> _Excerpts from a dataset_
---*---
Lemma find_key_remove t i k v k' : table_ok t -> has_key t i k v ->
  find_key (<[i := MkSlot (deleted_key t i) v]> t) k' = if mp_obj_equal k k' then None else find_key t k'.
Proof.
  intros Ht Hi. pose proof (lookup_lt_Some _ _ _ Hi) as Hlt.
  assert (Hd : match deleted_key t i with Key _ => False | _ => True end) by (unfold deleted_key; by repeat case_match).
  assert (Hu : forall j k2 v2, has_key t j k2 v2 -> j <> i -> mp_obj_equal k k' = true -> mp_obj_equal k2 k' = false).
  { intros j k2 v2 H2 Hne E. apply not_true_is_false. intros E2. apply Hne.
    eapply (t_uniq _ Ht); eauto. eapply equal_trans; [exact E2|by apply equal_sym]. }
  generalize dependent (deleted_key t i). clear Ht. revert i Hi Hlt Hu.
  induction t as [|s t IH]; intros i Hi Hlt Hu d Hd; [done|]. destruct i as [|i].
  - injection Hi as ->. cbn [insert list_insert find_key key value]. assert (Et : mp_obj_equal k k' = true -> find_key t k' = None).
    { intros E. apply find_key_None. intros j k2 v2 H2. by apply (Hu (S j) k2 v2). }
    destruct d; try done; destruct (mp_obj_equal k k'); auto.
  - change (<[S i := MkSlot d v]> (s :: t)) with (s :: <[i := MkSlot d v]> t). cbn [find_key].
    assert (IH' : find_key (<[i := MkSlot d v]> t) k' = if mp_obj_equal k k' then None else find_key t k').
    { apply IH; [done|simpl in Hlt; lia| |done]. intros j k2 v2 H2 Hne. apply (Hu (S j) k2 v2 H2). congruence. }
    destruct s as [[| |k''] w]; cbn [key value]; try exact IH'.
    destruct (mp_obj_equal k'' k') eqn:E; [|exact IH'].
    destruct (mp_obj_equal k k') eqn:E'; [|done]. exfalso.
    pose proof (Hu 0%nat k'' w eq_refl ltac:(done) eq_refl) as E2. congruence.
Qed.

Lemma filled_count_null n v : filled_count (replicate n (MkSlot KNull v)) = 0%nat.
Proof. induction n as [|n IH]; [done|]. cbn [replicate]. by rewrite filled_count_cons, IH. Qed.

(** *** A new value *)

Lemma update_ok t i k w v : table_ok t -> has_key t i k w -> table_ok (<[i := MkSlot (Key k) v]> t).
Proof.
  intros [Hp Hu] Hi. pose proof (lookup_lt_Some _ _ _ Hi) as Hlt.
  assert (Hiff : forall j k' v', has_key (<[i := MkSlot (Key k) v]> t) j k' v' -> exists w', has_key t j k' w').
  { intros j k' v'. rewrite has_key_insert by done. intros [(-> & -> & ->)|[_ H]]; eauto. }
  constructor.
  - intros j k' v' Hj. destruct (Hiff _ _ _ Hj) as [w' Hw]. rewrite length_insert.
    destruct (Hp _ _ _ Hw) as (o & Ho & Ej & Hnn). exists o. split; [done|]. split; [done|].
    intros o' Ho'. destruct (Hnn o' Ho') as (s & Es & Hs).
    destruct (decide ((obj_hash k' + o') mod length t = i)%nat) as [E|Hne].
    + exists (MkSlot (Key k) v). rewrite E, list_lookup_insert_eq by done. done.
    + exists s. by rewrite list_lookup_insert_ne by done.
  - intros i1 i2 k1 k2 v1 v2 H1 H2. destruct (Hiff _ _ _ H1), (Hiff _ _ _ H2). by eapply Hu.
Qed.

Lemma find_key_update t i k w v k' : table_ok t -> has_key t i k w ->
  find_key (<[i := MkSlot (Key k) v]> t) k' = if mp_obj_equal k k' then Some v else find_key t k'.
Proof.
  intros Ht Hi. pose proof (update_ok t i k w v Ht Hi) as Ht'. pose proof (lookup_lt_Some _ _ _ Hi) as Hlt.
  destruct (mp_obj_equal k k') eqn:E.
  - apply (find_key_has _ i k); [done| |done]. unfold has_key. by apply list_lookup_insert_eq.
  - assert (Hsame : forall j k2 v2, mp_obj_equal k2 k' = true ->
      has_key (<[i := MkSlot (Key k) v]> t) j k2 v2 <-> has_key t j k2 v2).
    { intros j k2 v2 E2. rewrite has_key_insert by done. split.
      - intros [(-> & -> & ->)|[_ H]]; [congruence|done].
      - intros H. destruct (decide (j = i)) as [->|]; [|auto]. unfold has_key in *. congruence. }
    destruct (find_key t k') as [v0|] eqn:Ef.
    + apply find_key_Some in Ef as (j & k2 & H2 & E2). apply (find_key_has _ j k2); [done| |done]. by apply Hsame.
    + apply find_key_None. intros j k2 v2 H2. apply not_true_is_false. intros E2.
      apply find_key_None in Ef. apply Hsame in H2; [|done]. by rewrite (Ef _ _ _ H2) in E2.
Qed.

Lemma empty_table_ok n v : table_ok (replicate n (MkSlot KNull v)).
Proof.
  assert (H : forall i k w, ~ has_key (replicate n (MkSlot KNull v)) i k w) by (intros i k w (? & _)%lookup_replicate; done).
  constructor; intros; exfalso; by eapply H.
Qed.

End Tables.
---*---
> _REQUIRED ACTION_
Above are the entries; copy out every line among them that contains the word "constructor".

> _OUTPUT FOR THIS EXERCISE_
  constructor.
  constructor; intros; exfalso; by eapply H.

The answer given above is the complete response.